1. When was the first Shavuos Holiday celebrated?[1]

The Holiday of Shavuos was celebrated for the first time 51 days after we left Egypt. [Accordingly, it was celebrated during the forty-year period that the Jews wandered in the desert, and was not delayed until we entered Eretz Yisrael.]


2. Is Shavuos a Biblical or Rabbinical Holiday during times of exile?[2]

According to all opinions, the Holiday of Shavuos is considered a Biblical Holiday during all times, including times of exile. This applies even though the Mitzvah of Sefiras Haomer is no longer of Biblical status according to most Poskim. Although the Torah states that Shavuos falls on the 50th day of the count, nonetheless, it is not dependent on the physical count, or the Mitzvah of the count, but simply on the physical passing of 50 days from the 16th of Nissan, irrelevant to whether one counted or not, and irrelevant if one is even obligated in counting at all.

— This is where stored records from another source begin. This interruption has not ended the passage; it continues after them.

(** C20. A copied address space that is freed again leaves no page behind:
    exactly the pages that were free are free, and everything else is as it was. *)
Theorem copyuvm_freevm s own pg sz :
  KERNLINK ≤ kend → kdata mod PGSIZE = 0 → KERNLINK < kdata < KERNBASE + PHYSTOP →
  vinv kend s own → own !! pg = Some Dir → 0 ≤ sz ≤ KERNBASE → (∀ va, is_va va → 0 ≤ va < sz → present (pte s pg va) = true) →
  wp (d ← copyuvm kend kdata pg sz; if d =? 0 then mret tt else freevm kend d) (λ _ s', restored kend s own s') s.
Proof.
  intros H1 H2 H3 HI Hd Hsz Hpr. apply wp_bind, (wp_copyuvm kend kdata s own); try done.
  intros d s1 own1 Hd0 HC. rewrite (proj2 (Z.eqb_neq d 0)) by done. pose proof HC as [C1 C2 C3 C4 C5 _ _ _ C6].
  assert (wp (freevm kend d;; mret 0) (λ _ s', restored kend s own s') s1) as HW by (by apply (wp_free_fresh kend H1 s own d s1 own1)).
  unfold wp, mbind, M_bind in HW |- *. by destruct (freevm kend d s1).
Qed.

(** freevm of an address space gives every page of it back to the free list
    and touches neither the pages nor the entries of any other. *)
Theorem freevm_frees s own pg :
  KERNLINK ≤ kend → vinv kend s own → own !! pg = Some Dir →
  wp (freevm kend pg) (λ _ s', vinv kend s' (released pg own) ∧
    (∀ x r, released pg own !! x = Some r → data_role r → pages s' !! x = pages s !! x) ∧
    (∀ pg' va, pg' ≠ pg → own !! pg' = Some Dir → is_va va → pte s' pg' va = pte s pg' va)) s.
Proof. intros H1 HI Hd. by apply (wp_freevm kend H1 s own). Qed.

(** C21. allocuvm from [oldsz] to [newsz] maps zeroed frames of its own, for the
    user to write, at the new pages and returns [newsz]; without memory it
    returns 0 and none of the new pages is mapped.  Nothing else changes. *)
Theorem allocuvm_grows s own pg oldsz newsz :
  KERNLINK ≤ kend → vinv kend s own → own !! pg = Some Dir → 0 ≤ oldsz ≤ newsz → newsz < KERNBASE →
  (∀ va, is_va va → is_user va → PGROUNDUP oldsz ≤ va < newsz → present (pte s pg va) = false) →
  wp (allocuvm kend pg oldsz newsz) (λ r s',
    r = newsz ∧ (∃ own', grown kend (λ _, (zeros, Z.lor PTE_W PTE_U)) s own pg (PGROUNDUP oldsz) (PGROUNDUP newsz) s' own') ∨
    r = 0 ∧ ∃ own', undone kend s own pg (PGROUNDUP oldsz) newsz s' own') s.
Proof.
  intros H1 HI Hd Hsz Hn Hnp. apply (wp_allocuvm kend H1 s own); try done.
  - intros s' own' G. left. split; [done|]. by exists own'.
  - intros s' own' U. right. split; [done|]. by exists own'.
Qed.

(** copyout to addresses below KERNBASE that have page tables writes the
    buffer and returns 0, or returns -1 at the first page the user may not use,
    with what comes before it written.  No other byte changes. *)
Theorem copyout_writes s own pg va buf :
  own !! pg = Some Dir → vinv kend s own → 0 ≤ va → va + lenZ buf ≤ KERNBASE → bytes buf →
  (∀ va', is_va va' → page_of va ≤ va' < va + lenZ buf → has_table s pg va' = true) →
  wp (copyout pg va buf) (copied_out kend own pg s va buf) s.
Proof. intros Hd HI Hva He Hb Ht. by apply (wp_copyout kend own pg Hd). Qed.

(** uva2ka does not look at the pointer that walkpgdir returns: for an
    address without a page table it reads through the null pointer. *)
Theorem uva2ka_no_table s own pg va :
  vinv kend s own → own !! pg = Some Dir → is_va va → has_table s pg va = false → pages s !! 0 = None → fails (uva2ka pg va) Fault s.
Proof.
  intros HI Hd [Hva _] Ht H0. apply fails_bind. apply (wp_walk_find kend s own); [done|done|done|..].
  - intros t Hto _. destruct (tab_entry kend s own t pg _ HI Hto) as [Hp _]. unfold has_table in Ht. congruence.
  - intros _ _. apply fails_bind_l. unfold load. apply fails_bind_l. exists s. unfold get_page, getS, mbind, M_bind. change (page_of 0) with 0. by rewrite H0.
Qed.
End spaces.

(** ** A small memory *)

(** Eight pages after the kernel, freed by kinit1, then one address space with
    one page. *)
Definition kend0 : Z := KERNLINK.
Definition kdata0 : Z := KERNLINK + PGSIZE.
Definition low0 : Z := KERNBASE + 0x400000.
Definition high0 : Z := low0 + 8 * PGSIZE.
Definition blank0 : mem :=
  Mem (list_to_map (map (λ i, (low0 + Z.of_nat i * PGSIZE, replicate 4096 0)) (seq 0 8))) 0 false false.
Definition boot0 : mem := final (kinit1 kend0 low0 high0) blank0.
Definition new_space : M mem Z :=
  d ← kalloc; memset_page d 0;; allocuvm kend0 d 0 PGSIZE;; mret d.
Definition space0 : mem := final new_space boot0.
Definition d0 : Z := low0 + 7 * PGSIZE.

Lemma blank0_pages v : v mod PGSIZE = 0 → low0 ≤ v → v + PGSIZE ≤ high0 → pages blank0 !! v = Some (replicate 4096 0).
Proof.
  intros Hal Hlo Hhi. assert (∃ i, (i < 8)%nat ∧ v = low0 + Z.of_nat i * PGSIZE) as (i & Hi & ->).
  { exists (Z.to_nat ((v - low0) / PGSIZE)). unfold high0, low0, KERNBASE, PGSIZE in *. dlia. }
  clear -Hi. unfold blank0. cbn [pages]. apply elem_of_list_to_map_1.
  - rewrite map_map. apply NoDup_fmap_2; [|apply NoDup_seq]. intros x y. cbn. unfold PGSIZE. lia.
  - apply list_elem_of_fmap. exists i. split; [done|]. apply elem_of_seq. lia.
Qed.

Lemma kinv_blank0 : kinv kend0 blank0 [].
Proof. constructor; [done|apply NoDup_nil_2| |done]. intros v Hv. by apply elem_of_nil in Hv. Qed.
Lemma blank0_free v : v mod PGSIZE = 0 → low0 ≤ v → v + PGSIZE ≤ high0 → has_page blank0 v ∧ v ∉ ([] : list Z).
Proof.
  intros Hal Hlo Hhi. split; [|apply not_elem_of_nil]. exists (replicate 4096 0). split; [by apply blank0_pages|].
  split; [apply length_replicate|]. apply Forall_replicate. unfold byte. lia.
Qed.

Lemma freerange_frees_witness :
  wp (freerange kend0 low0 high0) (λ _ s', ∃ fl', kinv kend0 s' fl' ∧
    ∀ v, v ∈ fl' ↔ v ∈ ([] : list Z) ∨ v mod PGSIZE = 0 ∧ low0 ≤ v ∧ v + PGSIZE ≤ high0) blank0.
Proof. apply (freerange_frees kend0 blank0 [] low0 high0 kinv_blank0); [done|done|done|exact blank0_free]. Defined.

(** All pages of a free list, and no other. *)
Lemma vinv_free kend s fl : kinv kend s fl → vinv kend s (gset_to_gmap Free (list_to_set fl)).
Proof.
  intros HK. assert (∀ x r, gset_to_gmap Free (list_to_set fl : gset Z) !! x = Some r ↔ x ∈ fl ∧ r = Free) as Hl.
  { intros x r. rewrite lookup_gset_to_gmap_Some, elem_of_list_to_set. split; intros [? ?]; done. }
  constructor.
  - exists fl. split; [done|]. intros x. rewrite Hl. split; [done|by intros [? _]].
  - intros x r [Hx _]%Hl. by apply HK.
  - by intros t pg i [_ ?]%Hl.
  - by intros pg i [_ ?]%Hl.
  - by intros f pg va [_ ?]%Hl.
  - by intros pg va [_ ?]%Hl.
Qed.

3. On what weekdays can Shavuos fall on?[3]

The first day of Sivan can fall on a Sunday, Tuesday, Wednesday, and Friday. It cannot fall on Monday, Thursday, Shabbos. Accordingly, the first day of Shavuos, the 6th of Sivan, can only fall on Sunday, Monday, Wednesday, and Friday. It cannot fall on Tuesday, Thursday, and Shabbos. The second day of Shavuos in the Diaspora can fall on Monday, Tuesday, Thursday, Shabbos.


4. Was the Torah given on Shavuos?

No! The first Shavuos Holiday was in fact celebrated the day before Matan Torah, as the Torah was given on Shabbos, the 51st day of the Omer, while Shavuos that year fell on Friday, the 50th day of the Omer.[4] Nonetheless, the Holiday of Shavuos has become synonymous with the commemoration of Matan Torah in culture as well as in various matters of Halacha and Minhag, such as the prohibition to fast according to all opinions, reciting Zeman Matan Toraseinu in prayer, reading the section of the Aseres Hadibros in Kerias Hatorah, beautifying one’s home with flours and plants, staying awake throughout the night learning, eating dairy. The reason for this is because the Torah was given on the 6th day of Sivan, and in today’s calendar the 50th day of Sefira always coincides with the 6th of Sivan.[5] Furthermore, there is also an internal connection between Shavuos, which is the 50th day of the Omer, and Matan Torah, as the Torah is fit to be received on the 50th day of preparation of Sefira.[6] [See Shaar Halacha Chapter 1 for the full details on this matter.]



6. Where was the Torah given?

The Torah was famously given on the mountain called Har Sinai or Har Choreiv. The tradition of its location became lost with the generations, and its last recorded whereabouts is recorded in Sefer Melachim[7] regarding Eliyahu’s escape into a cave in the feet of the Sinai mountain. There is a tradition recorded in Poskim[8] that the Sinai mountain contains a bush shaped rock [see next], although it is unclear where this mountain is found. Various non-Jewish traditions as to the location of this mountain have surfaced over the centuries, although none have conclusive evidence to provide to verify the location. Traditions, and historical speculation, vary from the Jebel Musa mountain in the Sinai Peninsula, to the Jabel Al Luz mountain in Saudi Arabia, all the way to the Kilimanjaro mountain in Tanzania. Practically, we do not have a tradition in this matter and any one of thousands of mountains in the Sinai and Arabian Peninsula can potentially be the Sinai mountain.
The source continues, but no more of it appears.